栃木県警の捜査本部は、竹前夫婦にも指示をした『さらに上の指示役』がいる匿名流動型犯罪グループ事件、通称・トクリュウ事件とみて、慎重に捜査を進めています」
少年4人を凶行に至らせた20代夫婦はどのような人物なのか。夫妻の自宅は神奈川県・横浜市の日産スタジアムなどからほど近い、アパートの一室だった。近隣住民が語る。
「大きな声を出すこともあって、目立つ夫婦ではありました。今も自宅のベランダにゴミが放置されているんですが、粉ミルクの缶とエナジードリンク、甘い炭酸飲料などの缶が一緒くたに放置されていました」
さらに近隣に住む別の女性は、事件の約3週間前となる4月下旬、夫婦が「警察沙汰」を起こしている現場を目撃していた。
「夕方家の前を通ったら、男性同士が怒鳴り合いをして、警察がそれぞれを必死になだめていて、大騒ぎになっていたんです。聞くと、旦那さんが駐車場から車で出て行こうとした時に、通りを走っていた原付とぶつかりそうになり、原付がクラクションを鳴らしたことでトラブルになったそう。

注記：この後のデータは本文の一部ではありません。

(* ===== verification/ValueText.v ===== *)
(** * Text forms of values and affinity

    The rest of src/src/value/tdb_value.c and src/src/value/tdb_type.c: the
    conversions of a value to a number and to text, and the column affinity
    that is applied to it. *)
From Stdlib Require Import SpecFloat.
From S2P Require Import Prelude Util Buf Value Record Cnum CnumSpec.

Definition tdb_value_as_real (v : tdb_value) : spec_float :=
  match v with
  | VInt i => f64_of_int i
  | VReal r => f64_of_bits r
  | VText s => strtod s
  | _ => S754_zero false
  end.

Section Alloc.
Context (alloc_ok : Z -> bool).

(** The text is stored in the value; the pointer is NULL when that fails. *)
Definition materialize (s : list Z) (n : Z) : tdb_value * cstring :=
  match tdb_value_set_text alloc_ok s n true with
  | (TDB_OK, v) => (v, Some (bsub s 0 (if n <? 0 then strlen s else n)))
  | (_, v) => (v, None)
  end.
(** The text of a field of a composite; a decoded field is not a composite. *)
Definition field_text (f : tdb_value) : cstring :=
  match f with
  | VText s | VBlob s => Some s
  | VInt i => (materialize (fmt_lld i) (-1)).2
  | VReal r => (materialize (fmt_g 17 r) (-1)).2
  | VNull | VComposite _ => None
  end.
(** [(field, field, ...)]; the results of the buffer routines are ignored. *)
Fixpoint composite_loop (k : nat) (v : tdb_value) (i : Z) (b : tdb_buf) : tdb_buf :=
  match k with
  | O => b
  | S k =>
      let b := if i =? 0 then b else (tdb_buf_append alloc_ok b (str ", ")).2 in
      let b :=
        match tdb_value_composite_field alloc_ok v i with
        | (TDB_OK, VNull) => (tdb_buf_append alloc_ok b (str "NULL")).2
        | (TDB_OK, f) => match field_text f with Some t => (tdb_buf_append alloc_ok b (cstr t)).2 | None => b end
        | _ => b
        end in
      composite_loop k v (i + 1) b
  end.
(** The value, in which a number or a composite is replaced by its text, and
    the text; [None] is the NULL pointer.  A text is read by the callers up to
    its first NUL. *)
Definition tdb_value_as_text (v : tdb_value) : tdb_value * cstring :=
  match v with
  | VText s | VBlob s => (v, Some s)
  | VNull => (v, None)
  | VInt i => materialize (fmt_lld i) (-1)
  | VReal r => materialize (fmt_g 17 r) (-1)
  | VComposite _ =>
      let b := (tdb_buf_putc alloc_ok tdb_buf_init 40).2 in
      let b := composite_loop (Z.to_nat (tdb_value_composite_count alloc_ok v)) v 0 b in
      let b := (tdb_buf_putc alloc_ok b 41).2 in
      materialize (b_data b) (s32 (b_len b))
  end.

(** ** Affinity *)

(** An integer or a real that the whole text denotes. *)
Definition looks_numeric (s : list Z) : option (Z + spec_float) :=
  match cstr s with
  | [] => None
  | s =>
      match strtoll_end s with
      | (ll, []) => Some (inl ll)
      | _ => match strtod_end s with (d, []) => Some (inr d) | _ => None end
      end
  end.
(** [(double)(int64_t)r == r] *)
Definition integral (r : spec_float) : bool := SFeqb (f64_of_int (f64_trunc r)) r.
Definition tdb_apply_affinity (v : tdb_value) (aff : tdb_affinity) : tdb_value :=
  match v with
  | VNull | VBlob _ => v
  | _ =>
      match aff with
      | TDB_AFF_INTEGER | TDB_AFF_NUMERIC =>
          match v with
          | VText s =>
              match looks_numeric s with
              | Some (inl iv) => VInt iv
              | Some (inr rv) =>
                  if match aff with TDB_AFF_INTEGER => integral rv | _ => false end then VInt (f64_trunc rv) else VReal (bits_of_f64 rv)
              | None => v
              end
          | VReal r =>
              if match aff with TDB_AFF_INTEGER => integral (f64_of_bits r) | _ => false end then VInt (f64_trunc (f64_of_bits r)) else v
          | _ => v
          end
      | TDB_AFF_REAL =>
          match v with
          | VInt i => VReal (bits_of_f64 (f64_of_int i))
          | VText s =>
              match looks_numeric s with
              | Some (inl iv) => VReal (bits_of_f64 (f64_of_int iv))
              | Some (inr rv) => VReal (bits_of_f64 rv)
              | None => v
              end
          | _ => v
          end
      | TDB_AFF_TEXT => match v with VInt _ | VReal _ => (tdb_value_as_text v).1 | _ => v end
      | TDB_AFF_BLOB => v
      end
  end.
End Alloc.

(** ** Properties *)

Lemma digits_nul_free l : Forall (fun c => 48 <= c <= 57) l -> nul_free l.
Proof. intros H. eapply Forall_impl; [exact H|]. intros c Hc. cbn beta in *. lia. Qed.
Lemma fmt_lld_nul_free i : - 2 ^ 63 <= i < 2 ^ 63 -> nul_free (fmt_lld i).
Proof.
  intros Hi. unfold fmt_lld. destruct (Z.ltb_spec i 0).
  - destruct (dec_digits_spec 20 (- i) []) as (H1 & _); [cbn; lia|constructor|]. constructor; [lia|by apply digits_nul_free].
  - destruct (dec_digits_spec 20 i []) as (H1 & _); [cbn; lia|constructor|]. by apply digits_nul_free.
Qed.
Lemma fmt_g_nul_free bits : nul_free (fmt_g 17 bits).
Proof.
  unfold fmt_g. apply Forall_app. split; [destruct (Z.testbit bits 63); repeat constructor; lia|].
  destruct (f64_of_bits bits) as [s|s| |s m e] eqn:E; [repeat constructor; cbn; lia..|].
  destruct (f64_of_bits_bounded bits s m e E) as [_ Hb]. apply num_nul_free, (fmt_finite_read m e Hb).
Qed.
Lemma materialize_spec alloc_ok s : nul_free s ->
  (materialize alloc_ok s (-1) = (VText s, Some s)) \/ materialize alloc_ok s (-1) = (VNull, None) /\ alloc_ok (blen s + 1) = false.
Proof.
  intros H. pose proof (blen_nonneg s). unfold materialize, tdb_value_set_text, value_set_bytes, strlen. cbn [Z.ltb Z.compare].
  rewrite (cstr_nul_free s H). destruct (Z.ltb_spec (blen s) 0); [lia|].
  destruct (alloc_ok (blen s + 1)); [left|by right]. by rewrite bsub_all.
Qed.

Lemma f64_of_int_opp i : 0 < i -> f64_of_int (- i) = SFopp (f64_of_int i).
Proof. intros H. destruct i as [|p|p]; [lia| |lia]. exact (binary_round_opp false p 0). Qed.
Lemma f64_of_dec_int n : f64_of_dec n 0 = f64_of_int n.
Proof.
  unfold f64_of_dec. destruct (Z.eqb_spec n 0) as [->|Hn]; [done|].
  change (400 <? 0) with false. change (0 <? 0) with false. cbn [andb]. change (0 <=? 0) with true. cbv iota.
  unfold f64_of_int. f_equal. change (10 ^ 0) with 1. lia.
Qed.
Lemma strtod_dec_digits n : 0 <= n < 10 ^ 20 ->
  Forall num_char (dec_digits 20 n []) /\ strtod_dec (dec_digits 20 n []) = Some (f64_of_int n, []).
Proof.
  intros Hn. destruct (dec_digits_spec 20 n []) as (H1 & _ & H3 & H4); [cbn; lia|constructor|].
  split; [by apply digit_char|]. destruct (H4 ltac:(done)) as (d & l & E).
  unfold strtod_dec, scan_point. rewrite <- (app_nil_r (dec_digits 20 n [])) at 1.
  rewrite scan_digits_ends by done. rewrite H3 by done.
  rewrite blen_nil, Z.sub_0_r. rewrite E at 1. destruct (Z.eqb_spec (blen (d :: l)) 0) as [Hz|_]; [rewrite blen_cons in Hz; pose proof (blen_nonneg l); lia|].
  cbn. by rewrite f64_of_dec_int.
Qed.
Lemma strtod_fmt_lld i : - 2 ^ 63 <= i < 2 ^ 63 -> strtod (fmt_lld i) = f64_of_int i.
Proof.
  intros Hi. unfold fmt_lld. destruct (Z.ltb_spec i 0).
  - destruct (strtod_dec_digits (- i)) as [H1 H2]; [lia|].
    etransitivity; [exact (strtod_signed true _ _ H1 H2)|]. unfold sf_neg. rewrite <- f64_of_int_opp by lia. by rewrite Z.opp_involutive.
  - destruct (strtod_dec_digits i) as [H1 H2]; [lia|]. exact (strtod_signed false _ _ H1 H2).
Qed.

(** A number within its machine width. *)
Definition numeric (v : tdb_value) : Prop :=
  match v with VInt i => - 2 ^ 63 <= i < 2 ^ 63 | VReal _ => True | _ => False end.

(** C24. Numbers as text: converting a number to text replaces it by a text
    without NUL bytes that is also the result, or, when the copy cannot be
    allocated, by NULL with no result; the text reads back as the same double
    (every finite value, signed zero, infinity and NaN; an integer as its own
    conversion to double), and the text of an integer as the same integer. *)
Theorem value_text_roundtrip alloc_ok v :
  numeric v ->
  (exists s, tdb_value_as_text alloc_ok v = (VText s, Some s) /\ nul_free s
     /\ tdb_value_as_real (VText s) = tdb_value_as_real v
     /\ (value_type v = TDB_VAL_INT -> tdb_value_as_int (VText s) = tdb_value_as_int v))
  \/ (tdb_value_as_text alloc_ok v = (VNull, None) /\ exists n, alloc_ok n = false).
Proof.
  intros Hv. destruct v as [|i|r|s|s|s]; try done; cbn [tdb_value_as_text].
  - pose proof (fmt_lld_nul_free i Hv) as Hn. destruct (materialize_spec alloc_ok _ Hn) as [->|[-> ?]]; [left|right; eauto].
    exists (fmt_lld i). split; [done|]. split; [done|]. split; [by apply strtod_fmt_lld|]. intros _. by apply as_int_fmt_lld.
  - pose proof (fmt_g_nul_free r) as Hn. destruct (materialize_spec alloc_ok _ Hn) as [->|[-> ?]]; [left|right; eauto].
    exists (fmt_g 17 r). split; [done|]. split; [done|]. split; [apply real_text_roundtrip|done].
Qed.
Lemma value_text_roundtrip_witness :
  exists s, tdb_value_as_text ok_alloc (VReal 0x3FB999999999999A) = (VText s, Some s) /\ tdb_value_as_real (VText s) = f64_of_bits 0x3FB999999999999A.
Proof.
  destruct (value_text_roundtrip ok_alloc (VReal 0x3FB999999999999A) I) as [(s & E & _ & H & _)|(_ & n & H)];
    [exact (ex_intro _ s (conj E H))|discriminate H].
Defined.

(** ** What affinity leaves *)

Lemma looks_numeric_range s i : looks_numeric s = Some (inl i) -> - 2 ^ 63 <= i < 2 ^ 63.
Proof.
  unfold looks_numeric, strtoll_end. intros H. destruct (cstr s) as [|c t]; [done|].
  destruct (match skip_space (c :: t) with [] => _ | _ => _ end) as [neg u].
  assert (forall z, - 2 ^ 63 <= clamp64 z < 2 ^ 63) as Hc by (intros z; unfold clamp64; lia).
  destruct u as [|d u]; [by destruct (strtod_end (c :: t)) as [? [|]]|].
  destruct (isdigit d); [|by destruct (strtod_end (c :: t)) as [? [|]]].
  destruct (scan_digits (d :: u) 0) as [v [|]]; [by inversion H; subst|by destruct (strtod_end (c :: t)) as [? [|]]].
Qed.
(** What a column of an affinity holds: an INTEGER column no text that denotes
    a number and no real that is an integer, a NUMERIC column no text that
    denotes a number, a REAL column no integer and no such text, a TEXT column
    no number, a BLOB column anything. *)
Definition fits (aff : tdb_affinity) (v : tdb_value) : Prop :=
  match v, aff with
  | VText s, (TDB_AFF_INTEGER | TDB_AFF_NUMERIC | TDB_AFF_REAL) => looks_numeric s = None
  | VReal r, TDB_AFF_INTEGER => integral (f64_of_bits r) = false
  | VInt _, (TDB_AFF_REAL | TDB_AFF_TEXT) | VReal _, TDB_AFF_TEXT => False
  | _, _ => True
  end.

Lemma looks_numeric_valid s f : looks_numeric s = Some (inr f) -> valid64 f = true.
Proof.
  unfold looks_numeric. destruct (cstr s) as [|c t]; [done|]. intros H. pose proof (strtod_end_valid (c :: t)) as Hv.
  destruct (strtod_end (c :: t)) as [d r]. destruct (strtoll_end (c :: t)) as [ll [|]]; [done|]. destruct r; [|done]. by simplify_eq/=.
Qed.
Ltac trivial_case := try (lazymatch goal with |- True => exact I end).
Lemma as_text_fits alloc_ok v : numeric v -> fits TDB_AFF_TEXT (tdb_value_as_text alloc_ok v).1.
Proof.
  intros Hv. destruct v as [|i|r| | |]; try (destruct Hv; fail); cbn [tdb_value_as_text].
  - destruct (materialize_spec alloc_ok _ (fmt_lld_nul_free i Hv)) as [->|[-> _]]; exact I.
  - destruct (materialize_spec alloc_ok _ (fmt_g_nul_free r)) as [->|[-> _]]; exact I.
Qed.

(** Affinity typing: whatever value is stored under an affinity, the value
    that affinity application leaves is of the column's type: no integer in a
    REAL column, no number in a TEXT column, no integral real in an INTEGER
    column, and no text that denotes a number in any numeric column; NULL and
    blobs are kept. *)
Theorem affinity_type alloc_ok v aff :
  (value_type v = TDB_VAL_INT -> numeric v) ->
  fits aff (tdb_apply_affinity alloc_ok v aff)
  /\ (v = VNull \/ value_type v = TDB_VAL_BLOB -> tdb_apply_affinity alloc_ok v aff = v).
Proof.
  intros Hv. split; [|destruct v; intros [|]; done]. destruct aff; [by destruct v| | | |].
  - destruct v as [|i|r|s|s|s]; trivial_case; cbn [tdb_apply_affinity]; [exact I|apply as_text_fits..| | |]; [auto|exact I..].
  - destruct v as [|i|r|s|s|s]; cbn [tdb_apply_affinity fits]; trivial_case.
    destruct (looks_numeric s) as [[i|f]|] eqn:E; [exact I..|exact E].
  - destruct v as [|i|r|s|s|s]; cbn [tdb_apply_affinity fits]; trivial_case.
    + destruct (integral (f64_of_bits r)) eqn:E; [exact I|exact E].
    + destruct (looks_numeric s) as [[i|f]|] eqn:E; [exact I| |exact E].
      destruct (integral f) eqn:Ei; [exact I|]. cbn [fits]. by rewrite bits_roundtrip by (by apply (looks_numeric_valid s)).
  - destruct v as [|i|r|s|s|s]; cbn [tdb_apply_affinity fits]; trivial_case.
    destruct (looks_numeric s) as [[i|f]|] eqn:E; [exact I..|exact E].
Qed.
Lemma affinity_type_witness : fits TDB_AFF_INTEGER (VInt 12) /\ tdb_apply_affinity ok_alloc (VText (str "12.0")) TDB_AFF_INTEGER = VInt 12.
Proof.
  split; [|vm_compute; reflexivity].
  apply (affinity_type ok_alloc (VText (str "12.0")) TDB_AFF_INTEGER). discriminate.
Defined.

(** An integer text beyond 64 bits is taken for the largest integer: the
    saturated result of [strtoll] is used without a range check, although the
    text denotes a double. *)
Lemma affinity_saturates :
  tdb_apply_affinity ok_alloc (VText (str "99999999999999999999")) TDB_AFF_NUMERIC = VInt (2 ^ 63 - 1)
  /\ SFcompare (strtod (str "99999999999999999999")) (f64_of_int (2 ^ 63 - 1)) = Some Gt.
Proof. vm_compute. auto. Qed.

旦那さんは軽自動車で、奥さんと赤ちゃんも一緒でした。大きい声で怒鳴り合うので、奥さんが周囲に『警察呼んで!』と言って警察がくることになった。警察がきても旦那さんの怒りは収まらず、警察官が2、3人がかりで『手を出さないで!』と諭していました。
タトゥーを入れたやんちゃそうな男性が旦那さんの友達として一緒にいた姿は、近所でも見たことがある人がいる。会えば挨拶するそうで、『意外とちゃんとしてるんだ』と言ってましたが、警察沙汰の際は本当におっかなかったですね」
事件当日、夫妻は栃木県内の別の場所から少年たちに指示を出していたと見られている。0歳の赤ちゃんを持つ親が、なぜこんな残虐な犯罪に手を染めたのか。捜査本部は夫妻と少年たちのつながりや上位の指示役の存在について、慎重に捜査を進めている。